2014-10-29 20:50:43 | 日記
A.「親米」外務省・「反米」靖国神社?
 昨日のニュース、ふたつ。ひとつは訃報、ひとつは福岡でのある決議。
「元駐タイ大使で、外交評論家の岡崎久彦さんが26日、死去した。84歳だった。通夜、葬儀は近親者のみで行う。喪主は妻昭子さん。後日しのぶ会を開く予定。
 1952年に外務省入省。同省情報調査局長や駐サウジアラビア大使、駐タイ大使を歴任し、92年に辞職後は「親米保守」の論客として知られた。
 同省調査企画部長だった83年に、歴史を踏まえた国家戦略論を説いた著書「戦略的思考とは何か」がベストセラーとなり、テレビの討論番組などにも数多く出演した。2004年には当時、自民党幹事長だった安倍晋三首相と共著「この国を守る決意」を出版した。
 安倍首相の外交政策のブレーンを務め、第1次、第2次安倍政権で、首相御私的諮問機関「安全保障の法的基盤の再構築に関する懇談会」(安保法制懇)のメンバーを務め、集団的自衛権の行使容認に道を開く報告書をまとめた。」朝日新聞10月28日朝刊、34面。

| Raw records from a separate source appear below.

(** Remove the wrap-around from the operations whose exact result is seen
    to be in range. *)
Ltac int_small :=
  repeat match goal with
    | |- context [Int.add ?a ?b] => rewrite (Int_add_small a b) by int_range
    | |- context [Int.sub ?a ?b] => rewrite (Int_sub_small a b) by int_range
    | |- context [Int.mul ?a ?b] => rewrite (Int_mul_small a b) by int_range
    end.

(** On a non-negative dividend and a positive divisor [%] is [mod]. *)
Lemma Int_rem_nonneg a b : 0 <= a -> 0 < b -> Int.rem a b = a mod b.
Proof. intros. unfold Int.rem. apply Z.rem_mod_nonneg; lia. Qed.

Lemma Int_rem_bound a b : 0 < b -> - b < Int.rem a b < b.
Proof.
  intros Hb. unfold Int.rem.
  assert (Hnz : b <> 0) by lia.
  pose proof (Z.rem_bound_abs a b Hnz). lia.
Qed.

Lemma index_Ok {A : Type} (arr : list A) (i : Z) (a : A) :
  index arr i = Ok a <-> 0 <= i /\ arr !! Z.to_nat i = Some a.
Proof.
  unfold index. destruct (Z.leb_spec 0 i) as [Hi | Hi].
  - destruct (arr !! Z.to_nat i) eqn:E; split.
    + intros [= ->]. auto.
    + intros [_ [= ->]]. reflexivity.
    + discriminate.
    + intros [_ [=]].
  - split; [discriminate | lia].
Qed.

Lemma assign_Ok {A : Type} (arr arr' : list A) (i : Z) (a : A) :
  assign arr i a = Ok arr' <->
  0 <= i < Z.of_nat (length arr) /\ arr' = <[Z.to_nat i := a]> arr.
Proof.
  unfold assign.
  destruct (Z.leb_spec 0 i), (Z.ltb_spec i (Z.of_nat (length arr))); simpl;
    split; try discriminate; try (intros [= <-]; split; [lia | reflexivity]);
    try (intros [? ->]; reflexivity || lia); intros [? _]; lia.
Qed.
(** ** Stop-and-wait *)

Lemma land_one_mod_two n : Int.band n 1 = n mod 2.
Proof. unfold Int.band. change 1 with (Z.ones 1). rewrite Z.land_ones by lia. reflexivity. Qed.
(** A web where one page refuses the connection, and one where, besides,
    the fetch of a page is cancelled. *)
Definition flaky_web : Outside unit MarketingAgent.event :=
  web_outside [("down.example", ConnectionError)].

Definition cancelling_web : Outside unit MarketingAgent.event :=
  web_outside [("down.example", ConnectionError);
               ("slow.example", CancelledError)].

(** A web without faults where the model refuses the last request of
    [finalize_competitors], the choice among the competitors found. *)
Definition ranking_fails_web : Outside unit MarketingAgent.event :=
  fun R ev =>
    match ev in MarketingAgent.event R return unit -> outcome R * unit with
    | MarketingAgent.invoke
        (MarketingAgent.with_structured_output _
           MarketingAgent.cls_CompetitorList)
        (MarketingAgent.prompt_select_competitors _ _ _) =>
        fun o => (Raise RateLimitError, o)
    | ev' => web_outside [] _ ev'
    end.

(** The research agent: its state is the answer its run gives; the logger
    always returns. *)
Definition research_outside
    : Outside (outcome (gmap string RunBargptAgent.Any)) RunBargptAgent.event :=
  fun R ev =>
    match ev in RunBargptAgent.event R
          return outcome (gmap string RunBargptAgent.Any) ->
                 outcome R * outcome (gmap string RunBargptAgent.Any) with
    | RunBargptAgent.logger_info _ => fun o => (Return tt, o)
    | RunBargptAgent.logger_error _ => fun o => (Return tt, o)
    | RunBargptAgent.ResearchAgent_new =>
        fun o => (Return {| RunBargptAgent.research_agent_id := "research" |}, o)
    | RunBargptAgent.ResearchAgent_run _ _ => fun o => (o, o)
    end.

Definition sample_topics : gmap string RunBargptAgent.Any :=
  {[ "topic" := RunBargptAgent.any_str "spritz" ]}.

Definition hit (url : string) : SearchResult :=
  {| title := url; link := url; snippet := "" |}.

Definition sample_state (max : Z) (hits : list SearchResult)
    : MarketingPlanState :=
  {| appUrl := "app.example"; appName := "App"; appDescription := "An app";
     keyfeatures := ["fast"]; value_proposition := "saves time";
     max_personas := max; competitor_hint := None; personas := [];
     keywords := []; search_results := hits; competitors := [];
     marketing_suggestions := []; subreddits := []; human_feedback := "" |}.

Definition sample_self : VacationHouseAgent.VacationHouseAgent :=
  {| VacationHouseAgent.llm := {| VacationHouseAgent.model := "gpt-4o" |};
     VacationHouseAgent.web_search_tool := VacationHouseAgent.WebSearchTool;
     VacationHouseAgent.scrape_web_tool := VacationHouseAgent.ScrapeWebTool;
     VacationHouseAgent.home_finder_tool := VacationHouseAgent.HomeFinderTool;
     VacationHouseAgent.distance_tool :=
       VacationHouseAgent.DistanceCalculatorTool |}.
(** The handler of [POST /recommend/]: a response, or the HTTP exception it
    raises. *)
Definition get_recommendations (df : list row) (user_input : UserInput)
    : trace -> (HTTPException + response) * trace :=
  fun t =>
    let user_profile := user_input in
    match recommend_asanas df user_profile t with
    | (inr recommended, t') =>
        if negb (Py.truthy recommended) then
          (inr {| recommended_asanas := [];
                  message := Some
                    "No suitable yoga poses found for your profile. Please try adjusting your goals or issues.";
                  total_recommendations := None;
                  status := "success" |}, t')
        else
          (inr {| recommended_asanas := recommended;
                  message := None;
                  total_recommendations := Some (List.length recommended);
                  status := "success" |}, t')
    | (inl (ValueError msg), t') =>
        (inl {| status_code := 400; detail := msg |}, t')
    | (inl (OtherError _), t') =>
        (inl {| status_code := 500;
                detail := "Internal server error occurred while generating recommendations" |},
         t')
    end.

End Engine.

Arguments AName {Vec} _.
Arguments Benefits {Vec} _.
Arguments Contraindications {Vec} _.
Arguments Benefits_emb {Vec} _.
Arguments Contraindications_emb {Vec} _.
Arguments Targeted_Physical_Problems_emb {Vec} _.
Arguments Targeted_Mental_Problems_emb {Vec} _.
Arguments emb_goals {Vec} _.
Arguments emb_physical_issues {Vec} _.
Arguments emb_mental_issues {Vec} _.
Arguments model_encode {Vec} encode text _.
Arguments cos {Vec} cos_sim a b _.
Arguments discard_loop {Vec} encode cos_sim contra_text contra_emb issues _.
Arguments row_body {Vec} encode cos_sim user_profile ue r _.
Arguments try_row {Vec} encode cos_sim user_profile ue r _.
Arguments for_rows {Vec} encode cos_sim user_profile ue rows recommendations _.
Arguments query_embeddings {Vec} encode user_profile _.
Arguments recommend_asanas {Vec} encode cos_sim df user_profile _.
Arguments get_recommendations {Vec} encode cos_sim df user_input _.
Lemma nearest_routable_candidate_is_committed_witness :
  exists b,
    In b (candidates tie_system)
    /\ routable 10 tie_system (pickup_node tie_system 0%nat) b = true
    /\ is_available
         (driver_obj (state_after (@process_one coarse_floats 10 tie_system)
                                  tie_system) b) = false
    /\ current_passenger
         (driver_obj (state_after (@process_one coarse_floats 10 tie_system)
                                  tie_system) b) = Some 0%nat
    /\ forall c, In c (candidates tie_system) ->
         routable 10 tie_system (pickup_node tie_system 0%nat) c = true ->
         @no_farther coarse_floats tie_system 0%nat b c.
Proof.
  apply (@nearest_routable_candidate_is_committed coarse_floats 10 tie_system
           (state_after (@process_one coarse_floats 10 tie_system) tie_system)
           0%nat []).
  - reflexivity.
  - reflexivity.
  - vm_compute. reflexivity.
  - exists 1%nat. split; [vm_compute; auto | vm_compute; reflexivity].
Defined.

(** ** When a cycle raises *)

Lemma relax_raises_KeyError (cd : Z) (cur : node) (nbrs : list (string * Z)) :
  forall st ex, relax cd cur nbrs st = Raise ex -> ex = KeyError.
Proof.
  induction nbrs as [|[n w] nbrs IH]; intros st ex R; cbn [relax] in R;
    [discriminate|].
  destruct (dict_get (distances st) (Some n)) as [old|];
    [|now injection R as <-].
  destruct (ext_ltb Z.ltb (Fin (cd + w)) old); eauto.
Qed.

Lemma reconstruct_raises_KeyError (preds : dict node) (fuel : nat) :
  forall c path ex, reconstruct fuel preds c path = Raise ex -> ex = KeyError.
Proof.
  induction fuel as [|fuel IH]; intros c path ex R; cbn [reconstruct] in R;
    destruct (truthy c); try discriminate.
  destruct (dict_get preds c) as [p|]; [eauto | now injection R as <-].
Qed.

Lemma search_raises_KeyError (g : graph_t) (e : node) (fuel : nat) :
  forall st ex, search fuel g e st = Raise ex -> ex = KeyError.
Proof.
  induction fuel as [|fuel IH]; intros st ex R.
  - cbn in R. destruct (pqueue st) as [|[cd cur] rest]; discriminate.
  - rewrite search_S in R. destruct (pqueue st) as [|[cd cur] rest];
      [discriminate|].
    cbn zeta in R. cbn [distances predecessors pqueue] in R.
    destruct (node_eqb cur e);
      [now apply reconstruct_raises_KeyError in R|].
    destruct (dict_get (distances st) cur) as [best|];
      [|now injection R as <-].
    destruct (ext_ltb Z.ltb best (Fin cd)); [eauto|].
    destruct (graph_get g cur) as [nbrs|]; [|now injection R as <-].
    destruct (relax cd cur nbrs _) as [st'| |] eqn:Rx; cbn [bind] in R;
      try discriminate; [eauto|].
    injection R as <-. now apply relax_raises_KeyError in Rx.
Qed.

(** Under the invariant of the termination proof the reconstruction loop
    does not raise. *)
Lemma reconstruct_no_raise (g : graph_t) (st : search_state) :
  search_inv g st ->
  forall fuel c path ex,
    is_key g c -> reconstruct fuel (predecessors st) c path <> Raise ex.
Proof.
  intro I. induction fuel as [|fuel IH]; intros c path ex Kc;
    cbn [reconstruct]; destruct (truthy c); try discriminate.
  destruct (dict_get (predecessors st) c) as [[u|]|] eqn:P.
  - apply IH. now destruct (inv_pred g st I c u P).
  - destruct fuel; cbn; discriminate.
  - exfalso. now apply (proj2 (inv_keys g st I c Kc)).
Qed.

(** Nor does the search loop, on a graph with positive weights whose
    neighbours are keys. *)
Lemma search_no_raise (g : graph_t) (e : node) :
  neighbours_are_keys g = true ->
  weights_positive g = true ->
  forall fuel st ex, search_inv g st -> search fuel g e st <> Raise ex.
Proof.
  intros C W. induction fuel as [|fuel IH]; intros st ex I.
  - cbn. destruct (pqueue st) as [|[cd cur] rest]; discriminate.
  - rewrite search_S. destruct (pqueue st) as [|[cd cur] rest] eqn:Q;
      [discriminate|].
    cbn zeta. cbn [distances predecessors pqueue].
    pose proof (search_inv_pop g st _ _ Q I) as I0.
    destruct (inv_queue g st I cd cur) as (Kc & d' & Dc & Le);
      [rewrite Q; now left|].
    destruct (node_eqb cur e).
    { apply (reconstruct_no_raise g _ I0). exact Kc. }
    rewrite Dc. cbn [ext_ltb]. destruct (d' <? cd) eqn:Stale; [now apply IH|].
    apply Z.ltb_ge in Stale. assert (d' = cd) by lia. subst d'.
    destruct (graph_get g cur) as [nbrs|] eqn:G; [|now elim Kc].
    assert (Hn : forall n w, In (n, w) nbrs -> is_key g (Some n) /\ 0 < w).
    { intros n w Hin. destruct (graph_get_Some g cur nbrs G) as (k & -> & Hk).
      split.
      - destruct (neighbours_are_keys_spec g k n nbrs w C Hk Hin) as (nb' & Hn').
        eapply is_key_in; eauto.
      - eapply weights_positive_spec; eauto. }
    destruct (relax_inv g cd cur nbrs Hn Kc _ I0 Dc) as (st' & R & I' & _).
    rewrite R. cbn [bind]. now apply IH.
Qed.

 もと外交官で、集団的自衛権行使容認のシナリオを書いた一人でもある岡崎氏のことは、ぼくには、だいぶ前だが「朝まで生テレビ」でこの人が発言したのを見たときの強い印象が残っている。テーマは日本が負けた戦争のことだったと思う。その発言は、やや昂奮して「日本はとにかくアングロサクソンを敵に回してはいけない。何があってもアングロサクソンの側についていれば安全なんです!」というものだったと思う。ぼくはこれを聞いて、ちょっと驚いた。あの戦争がなぜ負けたのか?それはドイツ・イタリアと枢軸同盟を組んで、「鬼畜米英」アメリカ・イギリスと全面戦争をしたからだ、これが間違いだったという歴史認識なのだが、外務省の幹部外交官とは、こういう風に考える人なのかと思った。
  ナチス・ドイツと手を組んだのは間違いだったというのは、結果から明らかだが、岡崎氏の認識では、日清日露戦争からはじまって、満州事変(1931年)、支那事変(1937年)に至る昭和日本の中国大陸での戦争は否定されない。そこまではアングロサクソンとの戦いではない、しかし1940年9月に日独伊三国軍事同盟を結び、1941年12月アメリカ太平洋艦隊のいる真珠湾攻撃を始めたときから間違って、あとは敗戦、占領統治、東京裁判、日本国憲法、国際社会への復帰まで、外交官の出る幕はなく亡国の時代に陥った、と考えている。
 歴史を勝手に塗り替えようとする極右的「自虐反転歴史観」とは、ちょっとだけ視点は違うかもしれないが、要するにアングロサクソンに逆らったから負けたので、米英とうまくやっていればよかったのだ、だから日米安保体制こそがこの国の唯一の生きる道であるという所で、思考がぱたっと停止している。とにかくアメリカに気に入られることが日本外交の基本的態度なのだ、と岡崎氏は力説していた。それはそのまま新自由主義グローバリズムへの盲信と並んで、今の安倍政権の底に孕むもうひとつの矛盾だと思う。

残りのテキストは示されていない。